Assigned task:
Return exactly the span of lines in the following data that opens with the line containing "Definition normalizedCanonicalDynamic (kind" and closes with the line containing "f ← portableRoute". Include nothing else.

### Data records ###

(** [addCanonicalVLANLinks] and [addCanonicalVRFLinks]. *)
Definition vlanLine (line : string) : list string :=
  match routeFields line with
  | (_ :: f :: _) as fs =>
      let '(name, parent) := linkNameAndParent f in
      let id := valueAfter fs "vlan" "id" in
      if bool_decide (name = "") || bool_decide (parent = "") || bool_decide (id = "") then []
      else ["link vlan " +:+ name +:+ " " +:+ parent +:+ " " +:+ id]
  | _ => []
  end.
Definition vrfLine (line : string) : list string :=
  match routeFields line with
  | (_ :: f :: _) as fs =>
      let name := (linkNameAndParent f).1 in
      let table := valueAfter fs "vrf" "table" in
      if bool_decide (name = "") || bool_decide (table = "") then []
      else ["link vrf " +:+ name +:+ " " +:+ table]
  | _ => []
  end.

(** The sections between the lines of dashes; never empty. *)
Fixpoint sections (ls : list string) : list (list string) :=
  match ls with
  | [] => [[]]
  | l :: rest =>
      if bool_decide (trimSpace l = "---") then [] :: sections rest
      else match sections rest with
           | [] => [[l]]
           | s :: more => (l :: s) :: more
           end
  end.
Definition sectionFacts (index : nat) (ls : list string) : list string :=
  match index with
  | 0 => ls ≫= addressLine
  | 1 => addCanonicalRoutes "inet" (joinLines ls)
  | 2 => addCanonicalRoutes "inet6" (joinLines ls)
  | 3 => ls ≫= vlanLine
  | 4 => ls ≫= vrfLine
  | _ => []
  end%nat.
Definition canonicalAddresses (raw : string) : string :=
  canonicalLines "addrs" (concat (imap sectionFacts (sections (lines raw)))).

(** ** Tunnels *)

Definition kernelTunnels : list string :=
  ["sit0"; "tunl0"; "ipip0"; "gre0"; "gretap0"; "erspan0"; "ip6tnl0"; "ip6gre0"; "ip6gretap0";
   "ip_vti0"; "ip6_vti0"].
Definition noEndpoint (x : string) : bool := within [""; "any"; "0.0.0.0"; "::"] x.
Definition kernelDefaultTunnel (name remote local : string) : bool :=
  within kernelTunnels (cut "@" (toLower name)).1 || noEndpoint remote || noEndpoint local.

Definition tunnelEntry (entry : string) : list string :=
  if contains "remote " entry && contains "local " entry then
    match fields entry with
    | [] => []
    | f :: _ =>
        let name := (cut "@" (trimSuffix ":" f)).1 in
        let remote := fieldAfter entry "remote" in
        let local := fieldAfter entry "local" in
        if negb (bool_decide (name = "")) && negb (bool_decide (remote = ""))
           && negb (bool_decide (local = "")) && negb (kernelDefaultTunnel name remote local)
        then ["tunnel " +:+ name +:+ " " +:+ remote +:+ " " +:+ local] else []
    end
  else routeLine "inet6" entry.
Definition canonicalTunnels (raw : string) : string :=
  canonicalLines "tunnels" (routeEntries raw ≫= tunnelEntry).

(** ** Switch ports *)

Definition isBracket (c : ascii) : bool := bool_decide (c = "["%char) || bool_decide (c = "]"%char).
Definition canonicalVLANList (raw : string) : string :=
  let raw := trimBy isBracket raw in
  if bool_decide (raw = "") then ""
  else join "," (sortStrings (map trimSpace (split "," raw))).

Record vlanState := mkVlan { vsTag : string; vsTrunks : string; vsMode : string }.
Definition portField (v : vlanState) (field : string) : vlanState :=
  if hasPrefix field "tag=" then
    mkVlan (trimBy isBracket (trimPrefix "tag=" field)) (vsTrunks v) (vsMode v)
  else if hasPrefix field "trunks=" then
    mkVlan (vsTag v) (canonicalVLANList (trimPrefix "trunks=" field)) (vsMode v)
  else if hasPrefix field "mode=" then
    mkVlan (vsTag v) (vsTrunks v) (trimBy isBracket (trimPrefix "mode=" field))
  else v.
Definition portLine (line : string) : list string :=
  match fields (trimSpace line) with
  | f :: port :: rest =>
      if bool_decide (f = "port") then
        let v := fold_left portField rest (mkVlan "" "" "") in
        if negb (bool_decide (vsTag v = "")) || negb (bool_decide (vsTrunks v = ""))
           || negb (bool_decide (vsMode v = ""))
        then ["port " +:+ port +:+ " tag=" +:+ vsTag v +:+ " trunks=" +:+ vsTrunks v
              +:+ " mode=" +:+ vsMode v]
        else []
      else []
  | _ => []
  end.
Definition canonicalOVS (raw : string) : string :=
  canonicalLines "ovs" (lines raw ≫= portLine).

(** ** Snapshots already in canonical form *)

Definition normalLine (kind line : string) : list string :=
  if bool_decide (kind = KindOVS) then portLine line else
  match fields line with
  | [] => []
  | fs =>
      let other :=
        match fs with
        | [f; name; remote; local] =>
            if bool_decide (kind = KindTunnels) && bool_decide (f = "tunnel")
               && kernelDefaultTunnel name remote local then [] else [join " " fs]
        | _ => [join " " fs]
        end in
      match fs with
      | f :: family :: ((_ :: _) as rest) =>
          if bool_decide (f = "route") && within ["inet"; "inet6"] family
          then routeLine family (join " " rest) else other
      | _ => other
      end
  end.
Definition normalizedCanonicalDynamic (kind raw : string) : option string :=
  match lines (trimSpace raw) with
  | first :: rest =>
      if bool_decide (trimSpace first = header kind)
      then Some (canonicalLines kind (rest ≫= normalLine kind)) else None
  | [] => None
  end.

Definition CanonicalDynamicSnapshot (kind raw : string) : string :=
  match normalizedCanonicalDynamic kind raw with
  | Some canonical => canonical
  | None =>
      if bool_decide (kind = KindAddrs) then canonicalAddresses raw
      else if bool_decide (kind = KindTunnels) then canonicalTunnels raw
      else if bool_decide (kind = KindOVS) then canonicalOVS raw
      else trimSpace raw
  end.

(** ** Replays *)

(** [strings.Split(body, "\n")[1:]]. *)
Definition bodyLines (body : string) : list string := tail (lines body).

Definition familyFlag (family : string) : string :=
  if bool_decide (family = "inet6") then "-6 " else "".

Definition linkObjectReplay (fs : list string) : list string :=
  match fs with
  | [_; kind; name; parent; id] =>
      if bool_decide (kind = "vlan")
      then ["if ! ip link show " +:+ name +:+ " >/dev/null 2>&1; then ip link add link " +:+ parent
            +:+ " name " +:+ name +:+ " type vlan id " +:+ id +:+ "; fi; ip link set " +:+ name +:+ " up"]
      else []
  | [_; kind; name; table] =>
      if bool_decide (kind = "vrf")
      then ["if ! ip link show " +:+ name +:+ " >/dev/null 2>&1; then ip link add " +:+ name
            +:+ " type vrf table " +:+ table +:+ "; fi; ip link set " +:+ name +:+ " up"]
      else []
  | _ => []
  end.

(** What one line of a snapshot asks for. *)
Inductive ReplayStep :=
| StepLink (cmds : list string)
| StepAddr (cmd : string)
| StepRoute (rank : nat) (cmd : string).

Definition routeStep (flag : string) (fs : list string) : option ReplayStep :=
  f ← portableRoute (join " " fs);
  Some (StepRoute (replayRank f) ("ip " +:+ flag +:+ "route replace " +:+ factString f)).
Definition addrStep (line : string) : option ReplayStep :=
  match fields line with
  | f :: rest =>
      if bool_decide (f = "link") then Some (StepLink (linkObjectReplay (f :: rest)))
      else if bool_decide (f = "addr") then
        match rest with
        | [family; iface; address] =>
            Some (StepAddr ("ip " +:+ familyFlag family +:+ "addr replace " +:+ address +:+ " dev " +:+ iface))
        | _ => None
        end
      else if bool_decide (f = "route") then
        match rest with
        | family :: ((_ :: _) as fs) => routeStep (familyFlag family) fs
        | _ => None
        end
      else None
  | [] => None
  end.

Definition stepLinks (s : ReplayStep) : list string := match s with StepLink cmds => cmds | _ => [] end.
Definition stepAddr (s : ReplayStep) : list string := match s with StepAddr cmd => [cmd] | _ => [] end.
Definition stepRoute (rank : nat) (s : ReplayStep) : list string :=
  match s with
  | StepRoute r cmd => if bool_decide (r = rank) then [cmd] else []
  | _ => []
  end.
Definition routesByRank (steps : list ReplayStep) : list string :=
  (steps ≫= stepRoute 0) ++ (steps ≫= stepRoute 1) ++ (steps ≫= stepRoute 2).
Definition canonicalAddrReplay (body : string) : list string :=
  let steps := omap addrStep (bodyLines body) in
  (steps ≫= stepLinks) ++ (steps ≫= stepAddr) ++ routesByRank steps.
Definition addrReplay (body : string) : list string :=
  canonicalAddrReplay (CanonicalDynamicSnapshot KindAddrs body).

Definition tunnelObject (line : string) : list string :=
  match fields line with
  | [f; name; remote; local] =>
      if negb (bool_decide (f = "tunnel")) || kernelDefaultTunnel name remote local then []
      else ["if ip link show " +:+ name +:+ " >/dev/null 2>&1; then ip tunnel del " +:+ name
            +:+ "; fi; ip tunnel add " +:+ name +:+ " mode sit remote " +:+ remote +:+ " local " +:+ local
            +:+ " ttl 64";
            "ip link set " +:+ name +:+ " up"]
  | _ => []
  end.
Definition canonicalTunnelObjectReplay (body : string) : list string := bodyLines body ≫= tunnelObject.
Definition tunnelRoute (line : string) : option ReplayStep :=
  match fields line with
  | f :: family :: ((_ :: _) as fs) =>
      if bool_decide (f = "route") && bool_decide (family = "inet6") then routeStep "-6 " fs else None
  | _ => None
  end.
Definition canonicalTunnelRouteReplay (body : string) : list string :=
  routesByRank (omap tunnelRoute (bodyLines body)).
Definition tunnelObjectReplay (body : string) : list string :=
  canonicalTunnelObjectReplay (CanonicalDynamicSnapshot KindTunnels body).
Definition tunnelRouteReplay (body : string) : list string :=
  canonicalTunnelRouteReplay (CanonicalDynamicSnapshot KindTunnels body).
Definition tunnelReplay (body : string) : list string :=
  tunnelObjectReplay body ++ tunnelRouteReplay body.

Definition ovsField (v : vlanState) (field : string) : vlanState :=
  if hasPrefix field "tag=" then mkVlan (trimPrefix "tag=" field) (vsTrunks v) (vsMode v)
  else if hasPrefix field "trunks=" then mkVlan (vsTag v) (trimPrefix "trunks=" field) (vsMode v)
  else if hasPrefix field "mode=" then mkVlan (vsTag v) (vsTrunks v) (trimPrefix "mode=" field)
  else v.
Definition ovsLine (line : string) : list string :=
  match fields (trimSpace line) with
  | f :: port :: rest =>
      if negb (bool_decide (f = "port")) then [] else
      let v := fold_left ovsField rest (mkVlan "" "" "") in
      let set key value := "ovs-vsctl set port " +:+ port +:+ " " +:+ key +:+ "=" +:+ value in
      (if bool_decide (vsTag v = "") || bool_decide (vsTag v = "[]") then [] else [set "tag" (vsTag v)])
      ++ (if bool_decide (vsTrunks v = "") then [] else [set "trunks" (vsTrunks v)])
      ++ (if bool_decide (vsMode v = "") then [] else [set "vlan_mode" (vsMode v)])
  | _ => []
  end.
Definition ovsReplay (body : string) : list string :=
  lines (CanonicalDynamicSnapshot KindOVS body) ≫= ovsLine.

(** A router's capture: what is kept, and what a replay of it types. *)
Definition capture_example : string := joinLines
  ["7: eth0@if8    inet 10.0.1.2/24 brd 10.0.1.255 scope global eth0";
   "7: eth0@if8    inet6 fe80::1/64 scope link"; "---";
   "default via 10.0.1.1 dev eth0"; "10.3.0.0/16 nhid 7 proto ospf \";
   " nexthop via 10.0.1.9 dev eth0 weight 1 "; " nexthop via 10.0.1.3 dev eth0 weight 1"; "---";
   "fe80::/64 dev eth0 proto kernel metric 256"; "---";
   "9: eth0.20@eth0: <UP> mtu 1500 \    vlan protocol 802.1Q id 20 <REORDER_HDR>"; "---";
   "12: red: <UP> \    vrf table 100"].

Example canonicalAddresses_example :
  lines (CanonicalDynamicSnapshot KindAddrs capture_example) =
    ["twinet-state/v2 addrs"; "addr inet eth0 10.0.1.2/24"; "link vlan eth0.20 eth0 20"; "link vrf red 100";
     "route inet 10.3.0.0/16 nexthop via 10.0.1.3 dev eth0 weight 1 nexthop via 10.0.1.9 dev eth0 weight 1";
     "route inet default via 10.0.1.1 dev eth0"; ""] /\
  addrReplay capture_example =
    ["if ! ip link show eth0.20 >/dev/null 2>&1; then ip link add link eth0 name eth0.20 type vlan id 20; fi; "
       +:+ "ip link set eth0.20 up";
     "if ! ip link show red >/dev/null 2>&1; then ip link add red type vrf table 100; fi; ip link set red up";
     "ip addr replace 10.0.1.2/24 dev eth0";
     "ip route replace 10.3.0.0/16 nexthop via 10.0.1.3 dev eth0 weight 1 nexthop via 10.0.1.9 dev eth0 weight 1";
     "ip route replace default via 10.0.1.1 dev eth0"].
Proof. vm_compute. auto. Qed.

Example canonicalOVS_example :
  CanonicalDynamicSnapshot KindOVS (joinLines ["port p1 tag=10 trunks=[] mode=[]"; "port p0";
     "port p2 tag=[] trunks=[20,10] mode=trunk"]) =
  joinLines ["twinet-state/v2 ovs"; "port p1 tag=10 trunks= mode=";
     "port p2 tag= trunks=10,20 mode=trunk"; ""].
Proof. vm_compute. auto. Qed.

(** ** Reading a canonical text *)

(** A line of fields with single spaces between them. *)
Definition fieldsLine (l : string) : Prop :=
  exists ts, ts <> [] /\ Forall isField ts /\ l = join " " ts.

Lemma fieldsLine_trimmed l : fieldsLine l -> trimmed l.
Proof.
  intros (ts & Hn & Hf & ->). apply trimmed_join; [done|]. eapply Forall_impl; [exact Hf|]. apply field_trimmed.
Qed.
Lemma fieldsLine_newline l : fieldsLine l -> occurs newline l = false.
Proof.
  intros (ts & _ & Hf & ->). apply occurs_join; [done|]. eapply Forall_impl; [exact Hf|].
  intros t [_ Ht]. by apply spaceless_occurs.
Qed.

Lemma header_line kind : isField kind -> fieldsLine (header kind).
Proof. intros H. exists [dynamicStateVersion; kind]. split; [done|]. split; [|done].
  constructor; [by repeat constructor|]. by each. Qed.

Definition factLines (facts : list string) : list string := sortStrings (elements (factSet facts)).
Lemma elem_of_factLines facts l : l ∈ factLines facts <-> l ∈ facts.
Proof. unfold factLines, factSet. by rewrite elem_of_sortStrings, elem_of_elements, elem_of_list_to_set. Qed.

###

Expected answer:
Definition normalizedCanonicalDynamic (kind raw : string) : option string :=
  match lines (trimSpace raw) with
  | first :: rest =>
      if bool_decide (trimSpace first = header kind)
      then Some (canonicalLines kind (rest ≫= normalLine kind)) else None
  | [] => None
  end.

Definition CanonicalDynamicSnapshot (kind raw : string) : string :=
  match normalizedCanonicalDynamic kind raw with
  | Some canonical => canonical
  | None =>
      if bool_decide (kind = KindAddrs) then canonicalAddresses raw
      else if bool_decide (kind = KindTunnels) then canonicalTunnels raw
      else if bool_decide (kind = KindOVS) then canonicalOVS raw
      else trimSpace raw
  end.

(** ** Replays *)

(** [strings.Split(body, "\n")[1:]]. *)
Definition bodyLines (body : string) : list string := tail (lines body).

Definition familyFlag (family : string) : string :=
  if bool_decide (family = "inet6") then "-6 " else "".

Definition linkObjectReplay (fs : list string) : list string :=
  match fs with
  | [_; kind; name; parent; id] =>
      if bool_decide (kind = "vlan")
      then ["if ! ip link show " +:+ name +:+ " >/dev/null 2>&1; then ip link add link " +:+ parent
            +:+ " name " +:+ name +:+ " type vlan id " +:+ id +:+ "; fi; ip link set " +:+ name +:+ " up"]
      else []
  | [_; kind; name; table] =>
      if bool_decide (kind = "vrf")
      then ["if ! ip link show " +:+ name +:+ " >/dev/null 2>&1; then ip link add " +:+ name
            +:+ " type vrf table " +:+ table +:+ "; fi; ip link set " +:+ name +:+ " up"]
      else []
  | _ => []
  end.

(** What one line of a snapshot asks for. *)
Inductive ReplayStep :=
| StepLink (cmds : list string)
| StepAddr (cmd : string)
| StepRoute (rank : nat) (cmd : string).

Definition routeStep (flag : string) (fs : list string) : option ReplayStep :=
  f ← portableRoute (join " " fs);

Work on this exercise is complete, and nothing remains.